Le président Nayib Bukele s'est vu attribuer des pouvoirs élargis, permettant des arrestations sans mandat. Ce contexte légal, importa...nt, soulève des doutes sur les droits humains au sein du pays. Amnesty International a rapporté que nombre des victimes des décès en détention n'étaient même pas condamnées, ce qui remet en question la légitimité de cette campagne antimafia.
Un bilan humain alarmant
Le rapport intitulé "La sécurité sans droits" met en lumière les violations graves, y compris des cas de torture et de négligence médicale. Des témoignages poignants, relayés par Ana Piquer, directrice régionale d'Amnesty, révèlent que de nombreuses mères cherchent leurs enfants détenus, sans réponse adéquate. "Aucune de ces morts n’a donné lieu à une enquête", a-t-elle souligné lors de la présentation du rapport.

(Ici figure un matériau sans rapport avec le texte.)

(** X18.  The ids of a loaded model fit its embedding and output layers:
    every row of the input tensor has [max_length_inp] ids, every row of
    the target tensor [max_length_targ], all of them at least 0 and
    below the vocabulary size of their language; and the ids that the
    target vocabulary turns back into a word are those from 1 to below
    [vocab_tar_size], so that 0 is the only index of a logit that has
    no word. *)
Theorem load_ids_below_vocabulary_size
    (lang text : pystr) (num_examples : option nat) (self : TranslatorModel) :
  _load' lang text num_examples = inr self ->
  Forall (fun row =>
            length row = max_length_inp self
            /\ Forall (fun i => (0 <= i < Z.of_nat (vocab_inp_size self))%Z) row)
         (input_tensor self)
  /\ Forall (fun row =>
               length row = max_length_targ self
               /\ Forall (fun i => (0 <= i < Z.of_nat (vocab_tar_size self))%Z) row)
            (target_tensor self)
  /\ forall i, is_Some (index_word (targ_lang_tokenizer self) !! i)
               <-> (1 <= i < Z.of_nat (vocab_tar_size self))%Z.
Proof.
  intros H.
  destruct (_load_state U permutation lang text num_examples self H)
    as (_ & Hi & Ht & -> & -> & -> & ->).
  split; [|split].
  - eapply Forall_impl; [exact (tokenize_rows _ _ _ Hi)|].
    intros row [Hlen Hids]. split; [exact Hlen|].
    eapply Forall_impl; [exact Hids|]. intros i Hr. cbv beta in Hr |- *. lia.
  - eapply Forall_impl; [exact (tokenize_rows _ _ _ Ht)|].
    intros row [Hlen Hids]. split; [exact Hlen|].
    eapply Forall_impl; [exact Hids|]. intros i Hr. cbv beta in Hr |- *. lia.
  - intros i. apply tokenize_inv in Ht as [_ ->].
    rewrite index_word_domain. lia.
Qed.

Hypothesis HU : respects_basic_latin U.

(** The words of a preprocessed sentence, as the tokenizer reads
    them. *)
Lemma text_to_word_sequence_preprocessed s :
  exists ws,
    text_to_word_sequence U (preprocess_sentence U s) = START :: ws ++ [END].
Proof.
  unfold text_to_word_sequence, preprocess_sentence.
  set (body := normalize_sentence U s).
  assert (Hplain : forallb plain body = true).
  { destruct (normalize_sentence_shape U s) as [E|Hs]; fold body in E || fold body in Hs.
    - now rewrite E.
    - exact (shape_plain _ _ _ Hs). }
  rewrite (lower_plain U HU) by now apply wrap_plain.
  rewrite wrap_lower, split_on_wrap.
  rewrite filter_cons_True by (vm_compute; exact I).
  rewrite filter_app, (filter_cons_True _ END) by (vm_compute; exact I).
  eexists. reflexivity.
Qed.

"Des corps rendus sans explication, des familles dans l'angoisse, et un système qui semble se soustraire à toute contrôle judiciaire".
Des accusations graves de crimes contre l’humanité
Les nombreux abus, tels que les détentions arbitraires et les disparitions forcées, sont qualifiés d'incidents structurels, selon l'ONG. Cette position est corroborée par un groupe de juristes qui a également mis en avant les violations des droits humains perpétrées par le gouvernement Bukele.

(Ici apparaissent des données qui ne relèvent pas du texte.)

(** The stream that delivers [results] and then goes on as [tail]. *)
Fixpoint results_then (results : list payload) (tail : remote) : remote :=
  match results with
  | [] => tail
  | r :: rs => Next r (results_then rs tail)
  end.

(** [self.agent_client] *)
Record A2AClient : Type := mkA2AClient {
  client_send_task_streaming : TaskSendParams -> remote;
  client_send_task : TaskSendParams -> exn + payload
}.

Section Dispatcher.

(** The state that the caller's callback keeps. *)
Variable S : Type.

(** [str(uuid.uuid4())]: the [n]-th identifier that the generator hands out. *)
Variable uuid4 : nat -> string.

Variable agent_client : A2AClient.
Variable card : AgentCard.

(** The dicts, the number of identifiers drawn so far, and the callback's
    state. *)
Record world : Type := mkWorld {
  dicts : heap;
  drawn : nat;
  callback_state : S
}.

(** A coroutine of the connection; what it "emits" is the arguments that the
    callback was called with. *)
Abbreviation Co := (M world payload).

(** [TaskUpdateCallback]: given its state and the dicts, the callback sees
    the payload and the card and returns a task.  The callback is the
    caller's: it is taken to return, and to leave the dicts alone. *)
Definition TaskUpdateCallback : Type := S -> heap -> payload -> AgentCard -> S * Task.

(** [task_callback(arg, self.card)] *)
Definition call (task_callback : TaskUpdateCallback) (arg : payload) : Co Task :=
  fun w =>
    let '(s, task) := task_callback (callback_state w) (dicts w) arg card in
    mkOutcome [arg] (mkWorld (dicts w) (drawn w) s) (inr task).

(** [merge_metadata(target, source)] as a step. *)
Definition merge {T U : Type} `{HasMetadata T} `{HasMetadata U}
    (target : T) (source : U) : Co T :=
  fun w =>
    let '(h, target') := merge_metadata target source (dicts w) in
    mkOutcome [] (mkWorld h (drawn w) (callback_state w)) (inr target').

(** Lines 68-73 (and 90-95), on [m = response.result.status.message]:
    [[
      if not m.metadata: m.metadata = {}
      if 'message_id' in m.metadata:
          m.metadata['last_message_id'] = m.metadata['message_id']
      m.metadata['message_id'] = str(uuid.uuid4())
    ]] *)
Definition chain_message_id (m : Message) : Co Message :=
  fun w =>
    let h := dicts w in
    let '(h, l) :=
      match msg_metadata m with
      | Some l =>
          if truthy_metadata h (Some l) then (h, l)
          else let l' := fresh (dom h) in (<[l' := ∅]> h, l')
      | None => let l' := fresh (dom h) in (<[l' := ∅]> h, l')
      end in
    let d := deref h l in
    let d :=
      match d !! "message_id" with
      | Some old => <["last_message_id" := old]> d
      | None => d
      end in
    let d := <["message_id" := VStr (uuid4 (drawn w))]> d in
    mkOutcome [] (mkWorld (<[l := d]> h) (Datatypes.S (drawn w)) (callback_state w))
      (inr (with_metadata (Some l) m)).

(** Lines 59-73 (and 83-95): what is done to [response.result] before the
    callback sees it. *)
Definition reconcile (request : TaskSendParams) (result : payload) : Co payload :=
  result <- merge result request ;;
  match status_of result with
  | Attr status =>
      match st_message status with
      | Some m =>
          m <- merge m (tsp_message request) ;;
          m <- chain_message_id m ;;
          ret (with_message m result)
      | None => ret result
      end
  | NoAttr => ret result
  end.

(** The [async for] loop of the streaming path (lines 56-78): the task
    returned by the last call of the callback, and what is left of the
    remote stream when the loop ends. *)
Fixpoint consume (request : TaskSendParams) (task_callback : option TaskUpdateCallback)
    (responses : remote) (task : option Task) : Co (option Task * remote) :=
  match responses with
  | Ended => ret (task, Ended)
  | Broken e => raise e
  | Next result rest =>
      result <- reconcile request result ;;
      task <- (match task_callback with
               | Some callback => t <- call callback result ;; ret (Some t)
               | None => ret task
               end) ;;
      if is_final result then ret (task, rest)
      else consume request task_callback rest task
  end.

(** The snapshot that the callback is given before the remote call
    (lines 45-53). *)
Definition submitted (request : TaskSendParams) : payload :=
  PTask (mkTask (tsp_id request) (tsp_sessionId request)
           (mkTaskStatus SUBMITTED (Some (tsp_message request)))
           None (Some [tsp_message request]) None).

La stratégie de Bukele, qui vise à éradiquer la violence des gangs, a réduit les statistiques criminelles à des niveaux inédits, attirant à la fois l'admiration et la crainte. Équilibrer sécurité et droits humains reste un défi crucial. Les experts soulignent que des méthodes brutales pourraient à long terme miner la confiance publique et les institutions démocratiques.